[Stored data entries]
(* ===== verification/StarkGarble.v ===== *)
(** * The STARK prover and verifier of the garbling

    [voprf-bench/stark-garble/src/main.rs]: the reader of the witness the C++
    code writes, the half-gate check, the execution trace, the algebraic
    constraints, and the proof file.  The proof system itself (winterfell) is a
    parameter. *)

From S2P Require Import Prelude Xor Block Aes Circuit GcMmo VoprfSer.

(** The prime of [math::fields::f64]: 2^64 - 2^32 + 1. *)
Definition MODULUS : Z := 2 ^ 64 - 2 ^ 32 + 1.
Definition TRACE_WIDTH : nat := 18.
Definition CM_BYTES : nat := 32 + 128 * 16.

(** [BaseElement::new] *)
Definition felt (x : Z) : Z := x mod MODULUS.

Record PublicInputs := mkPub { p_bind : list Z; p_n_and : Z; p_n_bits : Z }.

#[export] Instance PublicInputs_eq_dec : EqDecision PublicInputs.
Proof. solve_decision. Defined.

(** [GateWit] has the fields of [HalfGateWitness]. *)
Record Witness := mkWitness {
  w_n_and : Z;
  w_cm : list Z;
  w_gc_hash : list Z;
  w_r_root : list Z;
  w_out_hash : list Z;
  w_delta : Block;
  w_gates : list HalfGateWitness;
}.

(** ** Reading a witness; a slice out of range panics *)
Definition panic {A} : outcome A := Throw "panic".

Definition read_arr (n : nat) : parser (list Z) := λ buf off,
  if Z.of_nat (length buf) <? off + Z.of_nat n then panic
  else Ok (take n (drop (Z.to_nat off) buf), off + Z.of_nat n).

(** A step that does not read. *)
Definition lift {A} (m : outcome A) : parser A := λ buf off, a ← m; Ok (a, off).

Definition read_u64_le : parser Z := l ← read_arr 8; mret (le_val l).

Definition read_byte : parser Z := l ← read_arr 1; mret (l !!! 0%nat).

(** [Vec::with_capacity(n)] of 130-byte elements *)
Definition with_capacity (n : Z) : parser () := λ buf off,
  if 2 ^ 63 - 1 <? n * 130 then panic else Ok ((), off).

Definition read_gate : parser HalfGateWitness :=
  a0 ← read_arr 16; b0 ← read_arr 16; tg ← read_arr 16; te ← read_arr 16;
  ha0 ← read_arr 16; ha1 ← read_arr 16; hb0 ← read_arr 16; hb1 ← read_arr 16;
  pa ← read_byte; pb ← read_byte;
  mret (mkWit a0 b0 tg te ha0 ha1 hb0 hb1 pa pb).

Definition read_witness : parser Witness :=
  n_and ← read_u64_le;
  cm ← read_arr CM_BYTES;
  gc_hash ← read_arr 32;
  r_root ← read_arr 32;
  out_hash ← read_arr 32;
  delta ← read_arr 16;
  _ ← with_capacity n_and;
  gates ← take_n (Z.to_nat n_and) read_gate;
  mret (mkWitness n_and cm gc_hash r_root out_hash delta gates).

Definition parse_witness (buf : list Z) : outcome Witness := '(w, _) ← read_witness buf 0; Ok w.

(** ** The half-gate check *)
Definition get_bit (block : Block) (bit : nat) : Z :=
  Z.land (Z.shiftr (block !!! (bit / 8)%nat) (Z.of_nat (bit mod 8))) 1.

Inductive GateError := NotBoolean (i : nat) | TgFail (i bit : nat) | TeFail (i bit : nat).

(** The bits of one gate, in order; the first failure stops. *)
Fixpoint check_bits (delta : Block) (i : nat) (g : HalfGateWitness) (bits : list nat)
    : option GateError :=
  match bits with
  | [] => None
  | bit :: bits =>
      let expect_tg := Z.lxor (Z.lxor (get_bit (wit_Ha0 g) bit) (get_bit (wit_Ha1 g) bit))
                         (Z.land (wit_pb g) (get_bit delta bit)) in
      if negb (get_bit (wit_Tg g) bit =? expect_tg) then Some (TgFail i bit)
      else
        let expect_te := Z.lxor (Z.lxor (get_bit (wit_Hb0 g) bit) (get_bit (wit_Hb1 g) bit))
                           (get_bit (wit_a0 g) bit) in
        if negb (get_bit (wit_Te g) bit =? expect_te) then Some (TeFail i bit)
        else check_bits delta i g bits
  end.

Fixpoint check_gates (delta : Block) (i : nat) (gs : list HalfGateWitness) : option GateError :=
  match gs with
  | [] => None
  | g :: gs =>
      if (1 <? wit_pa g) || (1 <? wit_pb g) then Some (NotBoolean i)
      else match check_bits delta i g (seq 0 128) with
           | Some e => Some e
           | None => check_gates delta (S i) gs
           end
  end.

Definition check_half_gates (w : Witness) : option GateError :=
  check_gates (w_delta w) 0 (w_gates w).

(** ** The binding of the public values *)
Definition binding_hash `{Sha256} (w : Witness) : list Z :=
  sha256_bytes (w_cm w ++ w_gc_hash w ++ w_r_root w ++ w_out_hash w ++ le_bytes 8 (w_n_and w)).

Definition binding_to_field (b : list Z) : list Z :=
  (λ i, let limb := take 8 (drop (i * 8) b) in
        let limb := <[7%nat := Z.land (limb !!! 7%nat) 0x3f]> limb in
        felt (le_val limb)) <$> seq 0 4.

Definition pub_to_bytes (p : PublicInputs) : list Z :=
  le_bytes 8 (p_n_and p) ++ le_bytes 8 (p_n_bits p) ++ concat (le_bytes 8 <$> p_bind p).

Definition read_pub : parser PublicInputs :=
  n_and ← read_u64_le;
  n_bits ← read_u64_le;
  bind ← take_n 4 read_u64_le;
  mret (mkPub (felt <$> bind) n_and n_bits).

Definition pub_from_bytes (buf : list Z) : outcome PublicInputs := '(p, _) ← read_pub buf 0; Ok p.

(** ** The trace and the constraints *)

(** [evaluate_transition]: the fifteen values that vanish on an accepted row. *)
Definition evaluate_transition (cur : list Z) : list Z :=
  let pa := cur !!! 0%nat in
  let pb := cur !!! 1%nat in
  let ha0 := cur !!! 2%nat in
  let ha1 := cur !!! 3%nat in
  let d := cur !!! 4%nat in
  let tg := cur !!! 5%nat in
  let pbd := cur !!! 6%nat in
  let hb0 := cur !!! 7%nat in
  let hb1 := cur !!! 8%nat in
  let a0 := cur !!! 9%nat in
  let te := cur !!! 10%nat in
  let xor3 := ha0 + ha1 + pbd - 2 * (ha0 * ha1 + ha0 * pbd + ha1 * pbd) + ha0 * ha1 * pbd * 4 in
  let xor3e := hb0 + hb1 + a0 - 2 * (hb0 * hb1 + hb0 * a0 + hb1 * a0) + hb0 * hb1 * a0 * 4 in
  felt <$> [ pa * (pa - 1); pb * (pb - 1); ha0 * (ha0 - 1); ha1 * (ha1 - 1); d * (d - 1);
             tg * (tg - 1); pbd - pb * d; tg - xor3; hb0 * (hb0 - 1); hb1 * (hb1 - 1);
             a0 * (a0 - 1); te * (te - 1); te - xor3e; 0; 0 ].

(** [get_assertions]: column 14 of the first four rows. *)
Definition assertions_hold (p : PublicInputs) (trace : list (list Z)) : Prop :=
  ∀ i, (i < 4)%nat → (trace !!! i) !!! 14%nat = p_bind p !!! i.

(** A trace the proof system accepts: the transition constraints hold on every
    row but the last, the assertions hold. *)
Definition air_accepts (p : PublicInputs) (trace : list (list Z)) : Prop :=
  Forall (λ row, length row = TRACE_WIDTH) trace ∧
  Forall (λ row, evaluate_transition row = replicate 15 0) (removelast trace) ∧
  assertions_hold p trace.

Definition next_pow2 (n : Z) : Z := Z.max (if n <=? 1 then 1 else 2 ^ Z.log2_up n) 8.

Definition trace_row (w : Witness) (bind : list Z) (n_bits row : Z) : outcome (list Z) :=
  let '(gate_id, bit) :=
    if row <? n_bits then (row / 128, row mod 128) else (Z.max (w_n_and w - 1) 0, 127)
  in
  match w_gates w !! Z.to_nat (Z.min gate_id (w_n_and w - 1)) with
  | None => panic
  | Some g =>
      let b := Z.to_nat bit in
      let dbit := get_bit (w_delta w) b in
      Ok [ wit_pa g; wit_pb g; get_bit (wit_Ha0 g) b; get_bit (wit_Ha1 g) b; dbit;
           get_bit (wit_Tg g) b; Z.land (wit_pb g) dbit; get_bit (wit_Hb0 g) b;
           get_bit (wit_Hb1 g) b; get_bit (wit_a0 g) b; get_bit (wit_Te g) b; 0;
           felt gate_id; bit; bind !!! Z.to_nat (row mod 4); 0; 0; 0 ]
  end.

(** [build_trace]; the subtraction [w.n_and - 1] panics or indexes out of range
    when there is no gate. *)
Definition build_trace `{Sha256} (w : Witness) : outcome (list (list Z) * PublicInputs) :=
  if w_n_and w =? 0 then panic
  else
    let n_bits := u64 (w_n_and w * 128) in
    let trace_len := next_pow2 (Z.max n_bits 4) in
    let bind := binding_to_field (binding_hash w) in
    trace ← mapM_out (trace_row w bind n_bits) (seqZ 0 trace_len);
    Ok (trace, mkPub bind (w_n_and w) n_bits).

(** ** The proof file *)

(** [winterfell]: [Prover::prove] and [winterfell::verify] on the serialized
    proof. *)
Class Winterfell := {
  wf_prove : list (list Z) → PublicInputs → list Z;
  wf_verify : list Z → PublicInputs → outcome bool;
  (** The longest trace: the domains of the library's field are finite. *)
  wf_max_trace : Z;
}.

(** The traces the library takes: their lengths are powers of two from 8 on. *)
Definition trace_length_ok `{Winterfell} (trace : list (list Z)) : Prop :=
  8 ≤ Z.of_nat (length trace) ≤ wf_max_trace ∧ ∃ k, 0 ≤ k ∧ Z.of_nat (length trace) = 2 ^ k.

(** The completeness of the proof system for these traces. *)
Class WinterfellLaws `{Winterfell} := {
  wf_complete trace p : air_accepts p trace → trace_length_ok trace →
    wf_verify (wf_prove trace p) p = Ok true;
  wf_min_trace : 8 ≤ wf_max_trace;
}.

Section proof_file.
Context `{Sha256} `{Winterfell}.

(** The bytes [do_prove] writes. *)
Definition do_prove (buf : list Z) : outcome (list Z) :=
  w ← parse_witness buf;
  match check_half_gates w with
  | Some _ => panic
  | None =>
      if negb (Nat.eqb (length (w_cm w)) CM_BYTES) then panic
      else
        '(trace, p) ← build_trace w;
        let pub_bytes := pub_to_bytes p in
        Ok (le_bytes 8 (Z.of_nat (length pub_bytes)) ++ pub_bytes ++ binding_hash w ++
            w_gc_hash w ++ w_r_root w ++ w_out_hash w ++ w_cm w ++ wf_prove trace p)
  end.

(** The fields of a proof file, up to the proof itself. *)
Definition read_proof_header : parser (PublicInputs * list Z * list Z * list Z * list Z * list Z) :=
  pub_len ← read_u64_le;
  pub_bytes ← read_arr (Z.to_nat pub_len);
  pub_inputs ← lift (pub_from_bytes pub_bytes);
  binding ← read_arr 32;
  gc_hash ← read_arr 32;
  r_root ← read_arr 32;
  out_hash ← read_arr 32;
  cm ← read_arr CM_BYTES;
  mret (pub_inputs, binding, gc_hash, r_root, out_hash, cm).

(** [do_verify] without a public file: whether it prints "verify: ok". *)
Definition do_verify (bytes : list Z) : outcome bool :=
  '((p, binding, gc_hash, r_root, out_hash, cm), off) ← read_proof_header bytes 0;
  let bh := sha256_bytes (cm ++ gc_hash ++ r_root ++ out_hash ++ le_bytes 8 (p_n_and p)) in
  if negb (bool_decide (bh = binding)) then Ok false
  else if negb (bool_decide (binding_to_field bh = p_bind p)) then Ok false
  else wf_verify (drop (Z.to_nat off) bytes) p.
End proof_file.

Work task
When you reach the line with "Definition with_capacity (n" in the records above, start writing out lines exactly, and stop once the line with "(get_bit (wit_a0 g)" has been written; include nothing else.

Reply to the exercise
Definition with_capacity (n : Z) : parser () := λ buf off,
  if 2 ^ 63 - 1 <? n * 130 then panic else Ok ((), off).

Definition read_gate : parser HalfGateWitness :=
  a0 ← read_arr 16; b0 ← read_arr 16; tg ← read_arr 16; te ← read_arr 16;
  ha0 ← read_arr 16; ha1 ← read_arr 16; hb0 ← read_arr 16; hb1 ← read_arr 16;
  pa ← read_byte; pb ← read_byte;
  mret (mkWit a0 b0 tg te ha0 ha1 hb0 hb1 pa pb).

Definition read_witness : parser Witness :=
  n_and ← read_u64_le;
  cm ← read_arr CM_BYTES;
  gc_hash ← read_arr 32;
  r_root ← read_arr 32;
  out_hash ← read_arr 32;
  delta ← read_arr 16;
  _ ← with_capacity n_and;
  gates ← take_n (Z.to_nat n_and) read_gate;
  mret (mkWitness n_and cm gc_hash r_root out_hash delta gates).

Definition parse_witness (buf : list Z) : outcome Witness := '(w, _) ← read_witness buf 0; Ok w.

(** ** The half-gate check *)
Definition get_bit (block : Block) (bit : nat) : Z :=
  Z.land (Z.shiftr (block !!! (bit / 8)%nat) (Z.of_nat (bit mod 8))) 1.

Inductive GateError := NotBoolean (i : nat) | TgFail (i bit : nat) | TeFail (i bit : nat).

(** The bits of one gate, in order; the first failure stops. *)
Fixpoint check_bits (delta : Block) (i : nat) (g : HalfGateWitness) (bits : list nat)
    : option GateError :=
  match bits with
  | [] => None
  | bit :: bits =>
      let expect_tg := Z.lxor (Z.lxor (get_bit (wit_Ha0 g) bit) (get_bit (wit_Ha1 g) bit))
                         (Z.land (wit_pb g) (get_bit delta bit)) in
      if negb (get_bit (wit_Tg g) bit =? expect_tg) then Some (TgFail i bit)
      else
        let expect_te := Z.lxor (Z.lxor (get_bit (wit_Hb0 g) bit) (get_bit (wit_Hb1 g) bit))
                           (get_bit (wit_a0 g) bit) in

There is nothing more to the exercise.